• WHAT THE TASK REQUIRES:
Return only the line that contains "result r = Raise (AccessDenied 9)." and each line after it, through the last line of the data below, copied exactly.
------------------------------------------------------------
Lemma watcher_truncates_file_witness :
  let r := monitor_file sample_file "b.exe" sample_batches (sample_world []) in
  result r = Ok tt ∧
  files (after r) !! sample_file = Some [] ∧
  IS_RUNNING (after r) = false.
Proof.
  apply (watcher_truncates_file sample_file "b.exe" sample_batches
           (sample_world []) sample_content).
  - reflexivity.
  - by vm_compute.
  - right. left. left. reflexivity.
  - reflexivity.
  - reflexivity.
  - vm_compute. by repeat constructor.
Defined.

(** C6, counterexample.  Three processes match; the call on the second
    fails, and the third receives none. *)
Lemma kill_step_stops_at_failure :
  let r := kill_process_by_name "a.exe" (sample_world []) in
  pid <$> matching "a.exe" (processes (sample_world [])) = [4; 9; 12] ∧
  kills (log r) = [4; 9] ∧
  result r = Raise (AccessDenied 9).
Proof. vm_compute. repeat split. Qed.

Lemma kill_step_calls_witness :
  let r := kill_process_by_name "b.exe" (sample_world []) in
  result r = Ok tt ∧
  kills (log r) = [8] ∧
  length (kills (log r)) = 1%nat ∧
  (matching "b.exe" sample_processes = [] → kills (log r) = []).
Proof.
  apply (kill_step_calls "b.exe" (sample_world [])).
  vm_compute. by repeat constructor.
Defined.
------------------------------------------------------------
• YOUR SOLUTION:
  result r = Raise (AccessDenied 9).
Proof. vm_compute. repeat split. Qed.

Lemma kill_step_calls_witness :
  let r := kill_process_by_name "b.exe" (sample_world []) in
  result r = Ok tt ∧
  kills (log r) = [8] ∧
  length (kills (log r)) = 1%nat ∧
  (matching "b.exe" sample_processes = [] → kills (log r) = []).
Proof.
  apply (kill_step_calls "b.exe" (sample_world [])).
  vm_compute. by repeat constructor.
Defined.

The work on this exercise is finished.